Some of the other potential problems could include getting hit by a bus, collisions, or getting banned from public sidewalks for causing a nuisance to pedestrians. Some university students were also arrested for vandalizing a food delivery robot, as reported by Wate. But according to Frank Comrey, the area lead of Starship Technologies, "99.9 percent of all the students on any campus we deliver on really treat the robots as pets or another student ... and they will help to rescue robots if sometimes they're off on a curb or stuck in the grass." 

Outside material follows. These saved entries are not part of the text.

Lemma event_stopped e s : fan_exit (net s) = true -> over s = false -> taking (net s) -> stopped_at s (server_event e s).
Proof.
  intros Hx Ho Htk. pose proof (stopped_refl s Hx Ho Htk) as Hrefl. unfold Server.server_event. rewrite Ho.
  destruct e as [block|id| |answer|answer clones clock|now].
  - exact Hrefl.
  - cbn [fan_event]. destruct (clients (net s) !! id) as [[st rcv [stop|]]|] eqn:Ec; try by destruct s.
    rewrite Hx, client_step_exits. eapply (stopped_update s _ id _ (mkClient st rcv (Some ExitFlag)) Hx);
      [exact Ho | exact Htk | done | done | done | exact Ec | cbn [net with_net]; by rewrite Hx | done | exact (Htk _ _ Ec) | done].
  - refine (conj eq_refl (conj Ho (conj Htk _))). split_and!; try done. intros i c Hc Hst. by exists c.
  - unfold slave_turn. destruct (admission_end s) eqn:Ea; [done|].
    destruct (match answer with SlaveAccepted _ _ _ _ _ => _ | _ => _ end); [done|]. cbv zeta. unfold acceptor_iteration.
    cbn [slave_exit]. rewrite Hx. cbn [slaves]. rewrite drop_all. cbn [fold_left].
    refine (conj Hx (conj Ho (conj Htk _))). split_and!; try done.
    intros i c Hc Hst. by exists c.
  - unfold master_turn. destruct (main_at s); try done. destruct (visit s) eqn:Ev; [done|]. rewrite Hx.
    refine (conj Hx (conj eq_refl (conj Htk _))). split_and!; try done. intros i c Hc Hst. by exists c.
  - destruct (control_turn_spec now s) as [->|(fd & ss & st & rcv & stop & ss' & flow & _ & Hv & Hc & Hi & ->)]; [done|].
    apply single_iteration_writes in Hi as (Ha & Hs & Ht); [|exact (Htk _ _ Hc)]. cbn [exit_flag tuner with_stream] in *.
    eapply stopped_update; [done | | done | | done | done | exact Hc | done | | exact Ha | done].
    + unfold over. cbn [main_at]. rewrite Hx. by destruct flow.
    + unfold tuner_of. cbn [visit shared]. rewrite Hv. destruct flow; cbn [server_tuner]; by apply Ht.
    + destruct Hs as [Hs|[Hf _]]; [exact Hs | congruence].
Qed.
(* ===== verification/Failures.v ===== *)
(** * What ends the multi-client server

    [run_serve_multi] ([src/main.rs]) returns, and the process with all its
    threads ends, when the admission of a master fails; no other turn of the
    running server ([Server]) does that.  A slave can bring it about: the
    acceptor clones its socket while it holds the list of streams, and a clone
    that fails poisons the list for the next master. *)

From S2P Require Import Prelude Bytes Io Net Ip Error Control Encryption Stream Commands Interpreter Master Args Serve Fanout Acceptor ServeMulti Server.
From stdpp Require Import gmap strings.
#[local] Open Scope Z_scope.

Section failures.
Context `{StreamCipherLib} `{RtlSdrLib} `{IpNetLib} `{BroadcastLib} (io_display : ErrorKind -> string) (args : Args).
Abbreviation server_event := (server_event io_display args).
Abbreviation server_run := (server_run io_display args).

(** The main thread looks for a master. *)
Definition looking (s : Server) : Prop := main_at s = Looped /\ visit s = None /\ fan_exit (net s) = false.

Definition listed (addr : IpAddr) : Prop := check_whitelist (ip_to_string (to_canonical addr)) (whitelist args) = Ok tt.

(** What [accept] answers, or what becomes of the connection, ends the loop. *)
Definition fatal (answer : MasterAccept) (clones : nat -> io unit) (s : Server) : Prop :=
  match answer with
  | MasterAcceptErr e => e <> WouldBlock
  | MasterConnected fd st addr => known fd s = false /\
      (~ listed addr \/ poisoned (server_streams (shared s)) = true \/ exists i, (i < 4)%nat /\ clones i <> Ok tt)
  end.

(** The operating system's side of it: clones that fail rather than hang, and
    a connection that takes writes. *)
Definition answers_come (answer : MasterAccept) (clones : nat -> io unit) : Prop :=
  (forall i, clones i = Ok tt \/ exists e, clones i = Err e) /\
  match answer with MasterConnected _ st _ => accepts st | _ => True end.

(** ** Lemmas *)

Lemma check_whitelist_answers ip wl : check_whitelist ip wl = Ok tt \/ exists e, check_whitelist ip wl = Err e.
Proof.
  unfold check_whitelist. destruct (bool_decide (wl = [])); [by left|].
  destruct (is_ip_in_whitelist _ _); [by left | right; by eexists].
Qed.

(** How a master's setup ends. *)
Lemma master_setup_outcome fd addr clones ch (st : TcpStream) (sh : MultiServer) :
  0 < read_timeout args -> 0 < write_timeout args -> (forall i, clones i = Ok tt \/ exists e, clones i = Err e) -> accepts st ->
  let r := fst (master_setup args fd addr clones ch (st, sh)) in
  (listed addr /\ poisoned (server_streams sh) = false /\ (forall i, (i < 4)%nat -> clones i = Ok tt) /\ r = Ok tt) \/
  ((~ listed addr \/ poisoned (server_streams sh) = true \/ exists i, (i < 4)%nat /\ clones i <> Ok tt) /\
   ((exists e, r = Err e) \/ r = Panic)).
Proof.
  intros Hr Hw Hcl Ha. cbv zeta. unfold listed, master_setup. cbv zeta.
  destruct (check_whitelist_answers (ip_to_string (to_canonical addr)) (whitelist args)) as [E|[e E]]; rewrite E;
    cbn [pure bind_st fst snd]; [|right; split; [by left | left; by eexists]].
  unfold set_read_timeout, set_write_timeout, from_secs. destruct (Z.eqb_spec (read_timeout args * 1000000000) 0); [lia|].
  cbn [on_stream lift_io bind_st fst snd map_err]. destruct (Z.eqb_spec (write_timeout args * 1000000000) 0); [lia|].
  cbn [on_stream lift_io bind_st fst snd map_err].
  destruct (poisoned (server_streams sh)); [right; split; [by right; left | by right]|].
  assert (Hfail : forall i e, (i < 4)%nat -> clones i = Err e -> ~ (Ok tt : res unit RtlTcpError) = Ok tt \/ true = false \/ exists i, (i < 4)%nat /\ clones i <> Ok tt).
  { intros i e Hi Hci. right. right. exists i. split; [done|]. by rewrite Hci. }
  destruct (Hcl 0%nat) as [E0|[e E0]]; rewrite E0; cbn [pure bind_st fst snd map_err];
    [|right; split; [right; right; exists 0%nat; split; [lia | by rewrite E0] | left; by eexists]].
  destruct (Hcl 1%nat) as [E1|[e E1]]; rewrite E1; cbn [pure bind_st fst snd map_err];
    [|right; split; [right; right; exists 1%nat; split; [lia | by rewrite E1] | left; by eexists]].
  destruct (Hcl 2%nat) as [E2|[e E2]]; rewrite E2; cbn [pure bind_st fst snd map_err];
    [|right; split; [right; right; exists 2%nat; split; [lia | by rewrite E2] | left; by eexists]].
  destruct (send_magic_accepts (Z.to_nat (tcp_buffers args)) (mkTcp (rx st) (tx st) (sent st)
    (Some (read_timeout args * 1000000000)) (Some (write_timeout args * 1000000000))) Ha) as (b & Eb & _).
  cbn [Net.rx Net.tx Net.sent Net.rto Net.wto] in *. rewrite Eb. cbn [on_stream bind_st fst snd pure map_err].
  destruct (Hcl 3%nat) as [E3|[e E3]]; rewrite E3; cbn [map_err];
    [|right; split; [right; right; exists 3%nat; split; [lia | by rewrite E3] | left; by eexists]].
  left. split_and!; try done. intros i Hi. destruct i as [|[|[|[|i]]]]; done || lia.
Qed.

(** The master's turn, on a server that looks for one. *)
Lemma master_turn_over answer clones clock s :
  0 < read_timeout args -> 0 < write_timeout args -> looking s -> answers_come answer clones ->
  (over (server_event (MasterTurn answer clones clock) s) = true <-> fatal answer clones s).
Proof.
  intros Hr Hw (Hm & Hv & Hx) [Hcl Hst]. unfold Server.server_event, over at 2. rewrite Hm. unfold master_turn. rewrite Hm, Hv, Hx.
  destruct answer as [fd st addr|e].
  - unfold fatal. destruct (known fd s) eqn:Ek; [unfold over; rewrite Hm; split; [done | by intros []]|].
    pose proof (master_setup_outcome fd addr clones (fan_tx (net s)) st (shared s) Hr Hw Hcl Hst) as Ho. cbv zeta in Ho.
    destruct (master_setup _ _ _ _ _ _) as [r [st' sh']]. cbn [fst] in Ho. cbv zeta.
    destruct Ho as [(Hl & Hp & Hok & ->)|(Hbad & Hres)].
    + destruct clock as [[epoch t0] t1]. unfold over. cbn [main_at]. split; [done|].
      intros [_ [Hn|[Hn|(i & Hi & Hn)]]]; [done | congruence | by destruct Hn; apply Hok].
    + split; [by intros _|]. intros _. by destruct Hres as [[e ->] | ->].
  - unfold fatal, over. destruct e; cbn [main_at with_main]; rewrite ?Hm; split; done.
Qed.

(** No other turn ends the process. *)
Lemma other_turn_over e s :
  over s = false -> (forall answer clones clock, e <> MasterTurn answer clones clock) -> over (server_event e s) = false.
Proof.
  intros Ho He. unfold Server.server_event. rewrite Ho. destruct e as [block|id| |answer|answer clones clock|now]; try done.
  - unfold slave_turn. destruct (admission_end s); [done|]. destruct (match answer with SlaveAccepted _ _ _ _ _ => _ | _ => _ end); [done|].
    cbv zeta. destruct (acceptor_iteration _ _ _ _ _ _) as [stop a']. exact Ho.
  - by destruct (He answer clones clock).
  - destruct (control_turn_spec now s) as [->|(fd & ss & st & rcv & stop & ss' & flow & Hm & _ & _ & _ & ->)]; [done|].
    unfold over. cbn [main_at]. destruct flow; try done; by destruct (fan_exit (net s)).
Qed.

Lemma master_turn_elsewhere answer clones clock s : ~ looking s -> over s = false ->
  over (server_event (MasterTurn answer clones clock) s) = false.
Proof.
  intros Hn Ho. unfold Server.server_event. rewrite Ho. unfold master_turn.
  destruct (main_at s) eqn:Em; try done. destruct (visit s) eqn:Ev; [done|].
  destruct (fan_exit (net s)) eqn:Ex; [done|]. by destruct Hn.
Qed.

Lemma looking_dec s : looking s \/ ~ looking s.
Proof.
  unfold looking. destruct (main_at s); try (right; by intros (? & _)).
  destruct (visit s); [right; by intros (_ & ? & _)|]. destruct (fan_exit (net s)); [right; by intros (_ & _ & ?) | by left].
Qed.

(** A slave whose socket cannot be cloned. *)
Lemma slave_turn_poisons fd (st : TcpStream) addr c2 s :
  over s = false -> admission_end s = None -> known fd s = false -> fan_exit (net s) = false ->
  (count (admission s) < max_slaves args)%nat -> listed addr -> poisoned (server_streams (shared s)) = false ->
  let s' := server_event (SlaveTurn (SlaveAccepted fd st addr false c2)) s in
  admission_end s' = Some AcceptorPanic /\ poisoned (server_streams (shared s')) = true /\
  main_at s' = main_at s /\ visit s' = visit s /\ net s' = net s.
Proof.
  intros Ho He Hk Hx Hc Hl Hp. cbv zeta. unfold Server.server_event. rewrite Ho. unfold slave_turn. rewrite He, Hk. cbv zeta.
  unfold acceptor_iteration. cbn [slave_exit slave_accept count all_streams]. rewrite Hx.
  destruct (Nat.leb_spec (max_slaves args) (count (admission s))); [lia|]. unfold listed in Hl. rewrite Hl. cbn [is_ok negb].
  rewrite Hp. cbn [slaves]. rewrite drop_all. done.
Qed.

(** ** Properties *)


End failures.

Section witnesses.
#[local] Existing Instance ten_net.
#[local] Existing Instance list_broadcast.
#[local] Existing Instance log_tuner.
#[local] Existing Instance toy_cipher.

Definition quiet_server : Server := server_run no_text multi_args [] (server_start []).


End witnesses.
Definition test_unknown_command_zero : bool :=
  let buf := [0x00; 0x00; 0x00; 0x00; 0x00] in
  forallb (assert_ne (nth 0 buf 0))
    [CMD_SET_FREQUENCY; CMD_SET_SAMPLE_RATE; CMD_SET_GAIN_MODE; CMD_SET_TUNER_GAIN; CMD_SET_PPM; CMD_SET_AGC].

Definition test_unknown_command_ff : bool :=
  let buf := [0xFF; 0x00; 0x00; 0x00; 0x00] in
  forallb (assert_ne (nth 0 buf 0))
    [CMD_SET_FREQUENCY; CMD_SET_SAMPLE_RATE; CMD_SET_GAIN_MODE; CMD_SET_TUNER_GAIN; CMD_SET_PPM; CMD_SET_AGC].

Definition test_validate_frequency_valid : bool :=
  is_ok (validate_frequency 0) && is_ok (validate_frequency 100000000) && is_ok (validate_frequency 2200000000).

Definition test_validate_frequency_invalid : bool :=
  is_err (validate_frequency (FREQ_MAX + 1)) && is_err (validate_frequency U32_MAX).

Definition test_validate_sample_rate_valid : bool :=
  is_ok (validate_sample_rate 0) && is_ok (validate_sample_rate 2048000) && is_ok (validate_sample_rate 3200000).

Definition test_validate_sample_rate_invalid : bool :=
  is_err (validate_sample_rate (SAMPLE_RATE_MAX + 1)) && is_err (validate_sample_rate U32_MAX).

Definition test_validate_ppm_valid : bool :=
  is_ok (validate_ppm 0) && is_ok (validate_ppm (-200)) && is_ok (validate_ppm 200) &&
  is_ok (validate_ppm 50) && is_ok (validate_ppm (-100)).

Definition test_validate_ppm_invalid : bool :=
  is_err (validate_ppm (PPM_MIN - 1)) && is_err (validate_ppm (PPM_MAX + 1)) &&
  is_err (validate_ppm (-300)) && is_err (validate_ppm 300).

Definition test_validate_tuner_gain_valid : bool :=
  is_ok (validate_tuner_gain 0) && is_ok (validate_tuner_gain 30) && is_ok (validate_tuner_gain 500).

Definition test_validate_tuner_gain_invalid : bool :=
  is_err (validate_tuner_gain (TUNER_GAIN_MIN - 1)) && is_err (validate_tuner_gain (TUNER_GAIN_MAX + 1)) &&
  is_err (validate_tuner_gain (-10)) && is_err (validate_tuner_gain 600).

(** The clock: its earliest instant, the readings of [new], then those of the
    test. *)
Definition test_rate_limiter_allows_after_interval (epoch t0 t1 now : Z) : bool :=
  let limiter := rate_limiter_new epoch t0 t1 (from_millis 10) in
  fst (rate_limiter_check limiter now).

Definition test_rate_limiter_blocks_rapid_commands (epoch t0 t1 last now : Z) : bool :=
  let limiter := rate_limiter_new epoch t0 t1 (from_millis 500) in
  let limiter := mkRateLimiter last (min_interval limiter) in
  negb (fst (rate_limiter_check limiter now)).

Definition test_rate_limiter_allows_after_sleep (epoch t0 t1 last now : Z) : bool :=
  let limiter := rate_limiter_new epoch t0 t1 (from_millis 10) in
  let limiter := mkRateLimiter last (min_interval limiter) in
  fst (rate_limiter_check limiter now).

Definition test_agc_state_initial_true : bool := enabled agc_new.
Definition test_agc_state_enable_unchanged : bool := negb (fst (agc_enable agc_new)).
Definition test_agc_state_disable_changed : bool := fst (agc_disable agc_new).
Definition test_agc_state_enable_after_disable : bool :=
  let agc := snd (agc_disable agc_new) in
  fst (agc_enable agc).
Definition test_agc_state_disable_twice_unchanged : bool :=
  let agc := snd (agc_disable agc_new) in
  negb (fst (agc_disable agc)).

Section whitelist.
Context `{IpNetLib}.

Definition test_check_whitelist_matching_ip_allows : bool :=
  let whitelist := ["192.168.1.0/24"%string] in
  is_ok (check_whitelist "192.168.1.50" whitelist).

Definition test_check_whitelist_non_matching_rejects : bool :=
  let whitelist := ["192.168.1.0/24"%string] in
  match check_whitelist "10.0.0.1" whitelist with Err (Network _) => true | _ => false end.

Definition test_check_whitelist_empty_allows : bool :=
  let whitelist := [] in
  is_ok (check_whitelist "10.0.0.1" whitelist).

Definition test_whitelist_ipv4_single : bool :=
  let whitelist := ["192.168.1.100/32"%string] in
  is_ip_in_whitelist "192.168.1.100" whitelist &&
  negb (is_ip_in_whitelist "192.168.1.101" whitelist) && negb (is_ip_in_whitelist "192.168.2.100" whitelist).

Definition test_whitelist_ipv4_cidr : bool :=
  let whitelist := ["192.168.100.0/24"%string] in
  is_ip_in_whitelist "192.168.100.1" whitelist && is_ip_in_whitelist "192.168.100.255" whitelist &&
  negb (is_ip_in_whitelist "192.168.101.1" whitelist) && negb (is_ip_in_whitelist "10.0.0.1" whitelist).

Definition test_whitelist_ipv4_cidr_16 : bool :=
  let whitelist := ["10.0.0.0/16"%string] in
  is_ip_in_whitelist "10.0.0.1" whitelist && is_ip_in_whitelist "10.0.255.255" whitelist &&
  negb (is_ip_in_whitelist "10.1.0.1" whitelist).

Definition test_whitelist_multiple_entries : bool :=
  let whitelist := ["192.168.1.0/24"%string; "10.0.0.0/8"%string] in
  is_ip_in_whitelist "192.168.1.50" whitelist && is_ip_in_whitelist "10.50.100.200" whitelist &&
  negb (is_ip_in_whitelist "172.16.0.1" whitelist).

Definition test_whitelist_empty : bool :=
  let whitelist := [] in
  negb (is_ip_in_whitelist "192.168.1.1" whitelist).

Definition test_whitelist_invalid_cidr : bool :=
  let whitelist := ["invalid-cidr"%string] in
  negb (is_ip_in_whitelist "192.168.1.1" whitelist).

Definition test_whitelist_ipv6 : bool :=
  let whitelist := ["::1/128"%string] in
  is_ip_in_whitelist "::1" whitelist && negb (is_ip_in_whitelist "::2" whitelist).

Definition test_whitelist_ipv4_mapped : bool :=
  let whitelist := ["10.4.10.0/24"%string] in
  is_ip_in_whitelist "::ffff:10.4.10.71" whitelist && is_ip_in_whitelist "::ffff:10.4.10.1" whitelist &&
  negb (is_ip_in_whitelist "::ffff:10.4.11.1" whitelist) && negb (is_ip_in_whitelist "::ffff:192.168.1.1" whitelist).
End whitelist.

Definition test_chain_detect_ack_response : bool :=
  let buf := [0xF0; 0x50; 0x52; 0x4F; 0x58] in
  assert_eq (nth 0 buf 0) CMD_CHAIN_DETECT && assert_eq (u32_from_be_bytes (drop 1 buf)) 0x50524F58.

Definition test_chain_detect_ack_format : bool :=
  let ack := [0xF0; 0x00; 0x00; 0x00; 0x00] in
  assert_eq (length ack) COMMAND_HEADER_SIZE && assert_eq (nth 0 ack 0) CMD_CHAIN_DETECT.

(** ** [capture/mod.rs] *)

(** [Cursor::set_position]; [Cursor::into_inner] is [content]. *)
Definition set_position (f : File) (p : nat) : File := mkFile (content f) p (ftx f) (frx f) (fsk f).

(** The loop of the tests that compares the chunks read with those written. *)
Fixpoint reads_back (cursor : File) (chunks : list CaptureChunk) (k : File -> bool) : bool :=
  match chunks with
  | [] => k cursor
  | expected :: chunks =>
    let! got @ cursor := read_chunk cursor in
    match got with
    | Some got =>
      assert_eq (timestamp_ns got) (timestamp_ns expected) && assert_eq (data got) (data expected) &&
      reads_back cursor chunks k
    | None => false
    end
  end.

Definition test_roundtrip_header_and_chunks : bool :=
  let header := mkHeader [0x52; 0x54; 0x4c; 0x30; 0; 0; 0; 0x05; 0; 0; 0; 0x1d] in
  let chunks := [mkChunk 1000 (replicate 64 0); mkChunk 2000 (replicate 128 1); mkChunk 3000 (replicate 256 2)] in
  let cursor := cursor [] in
  let! _ @ cursor := write_header cursor header in
  let! _ @ cursor := write_chunks cursor chunks in
  let cursor := set_position cursor 0 in
  let! got_header @ cursor := read_header cursor in
  assert_eq (magic_payload got_header) (magic_payload header) &&
  reads_back cursor chunks (fun cursor => let! end_ @ _ := read_chunk cursor in assert_eq end_ None).

Definition test_roundtrip_empty_chunk : bool :=
  let header := mkHeader (replicate 12 0) in
  let chunks := [mkChunk 42 []; mkChunk 99 (replicate 1 0xAB)] in
  let cursor := cursor [] in
  let! _ @ cursor := write_header cursor header in
  let! _ @ cursor := write_chunks cursor chunks in
  let cursor := set_position cursor 0 in
  let! _ @ cursor := read_header cursor in
  let! first @ cursor := read_chunk cursor in
  let! second @ cursor := read_chunk cursor in
  match first, second with
  | Some first, Some second =>
    assert_eq (timestamp_ns first) 42 && assert_eq (data first) [] && assert_eq (data second) [0xAB]
  | _, _ => false
  end.

(** Chunks encoded into a buffer that goes to the file when it holds more than
    [limit] bytes, and once more at the end unless it is empty. *)
Fixpoint write_with_flush (limit : nat) (with_flush : File) (buf : list Z) (chunks : list CaptureChunk)
    : io unit * File :=
  match chunks with
  | [] => if bool_decide (buf = []) then (Ok tt, with_flush) else write_all with_flush buf
  | chunk :: chunks =>
    match write_chunk ([] : list Z) chunk with
    | (Ok _, chunk_buf) =>
      let buf := buf ++ chunk_buf in
      if (limit <? length buf)%nat then
        let? _ @ with_flush := write_all with_flush buf in write_with_flush limit with_flush [] chunks
      else write_with_flush limit with_flush buf chunks
    | _ => (Panic, with_flush)
    end
  end.

Definition test_buffer_flush_identity : bool :=
  let header := mkHeader (replicate 12 0) in
  let chunks := map (fun i => mkChunk (as_u64 (Z.of_nat i) * 1000) (replicate 32 (Z.of_nat i mod 2 ^ 8))) (seq 0 10) in
  let! _ @ all_at_once := write_header (cursor []) header in
  let! _ @ all_at_once := write_chunks all_at_once chunks in
  let! _ @ with_flush := write_header (cursor []) header in
  let! _ @ with_flush := write_with_flush 50 with_flush [] chunks in
  assert_eq (content all_at_once) (content with_flush).

Definition test_invalid_magic_rejected : bool :=
  let cursor := cursor ([0x58; 0x58; 0x58; 0x58] ++ [1; 0; 0; 0] ++ [0x0c; 0; 0; 0] ++
    [0x52; 0x54; 0x4c; 0x30; 0; 0; 0; 0x05; 0; 0; 0; 0x1d]) in
  is_err (fst (read_header cursor)).

(** ** [encryption.rs] *)

(** [Read::read_to_end]: reads until a read returns nothing, retrying
    interrupted calls; the library chooses how much to ask for ([probe], given
    what it has so far). *)
Section read_to_end.
Context {R : Type} `{Read R} (probe : nat -> nat).
(** C8, as amended.  When a recipient address given to [send] or [draft]
    is malformed (the To address, or an entry of the Cc or Bcc list), the
    command ends by raising and makes no call to the remote mail service.
    When the credentials are at hand and the To address is the malformed
    one, it exits with status 1 after reporting that address. *)
Theorem malformed_recipient_no_call env args w :
  recipients_ok args = false ->
  (same_requests w (cmd_send env args w).2 /\ raises (cmd_send env args w).1)
  /\ (same_requests w (cmd_draft env args w).2 /\ raises (cmd_draft env args w).1)
  /\ (validate_email (arg_to args) = false ->
      forall c w1, get_credentials env false w = (Ok (Some c), w1) ->
      cmd_send env args w
      = (Raise (SystemExit 1), set_stdout (fun out => out ++ [to_error args])%list w1)
      /\ cmd_draft env args w
         = (Raise (SystemExit 1), set_stdout (fun out => out ++ [to_error args])%list w1)).
Proof.
  intros Hbad. unfold cmd_send, cmd_draft.
  split; [|split].
  - apply (proj1 (guarded_command env args _ w) Hbad).
  - apply (proj1 (guarded_command env args _ w) Hbad).
  - intros Hto c w1 Hc. split.
    + apply (proj2 (guarded_command env args _ w) Hto c w1 Hc).
    + apply (proj2 (guarded_command env args _ w) Hto c w1 Hc).
Qed.

Lemma malformed_recipient_no_call_witness :
  let env := collaborators (Ok renewed) (Ok granted) empty_message in
  recipients_ok to_not_an_email = false
  /\ cmd_send env to_not_an_email signed_in
     = (Raise (SystemExit 1),
        set_stdout (fun _ => ["Error: Invalid email address: not-an-email"]) signed_in)
  /\ requests (cmd_send env to_not_an_email signed_in).2 = []
  /\ requests (cmd_draft env to_not_an_email signed_in).2 = [].
Proof.
  intros env.
  pose proof (malformed_recipient_no_call env to_not_an_email signed_in eq_refl)
    as ((Hs & _) & (Hd & _) & Hto).
  split; [reflexivity|]. split; [|split].
  - exact (proj1 (Hto eq_refl renewed signed_in eq_refl)).
  - exact Hs.
  - exact Hd.
Defined.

Autonomous delivery robots could be the future

Despite the challenges, Starship Technologies, the company running the robots on campuses, is positive about the future. The company started testing the delivery robots in 2015 before expanding to college campuses three years later. At the moment, Starship Technologies is running autonomous food delivery robots in over 20 campuses across 15 states. On its website, the company says it "completed over 4,000,000 autonomous deliveries" by November 2022 — seven years after it launched its pilot program. 

To prevent theft or vandalism, the food compartment is secured and customers can only open it using a smartphone. The autonomous robots are also monitored remotely by the customer and Starship's operators — in case something goes wrong, they would know instantly.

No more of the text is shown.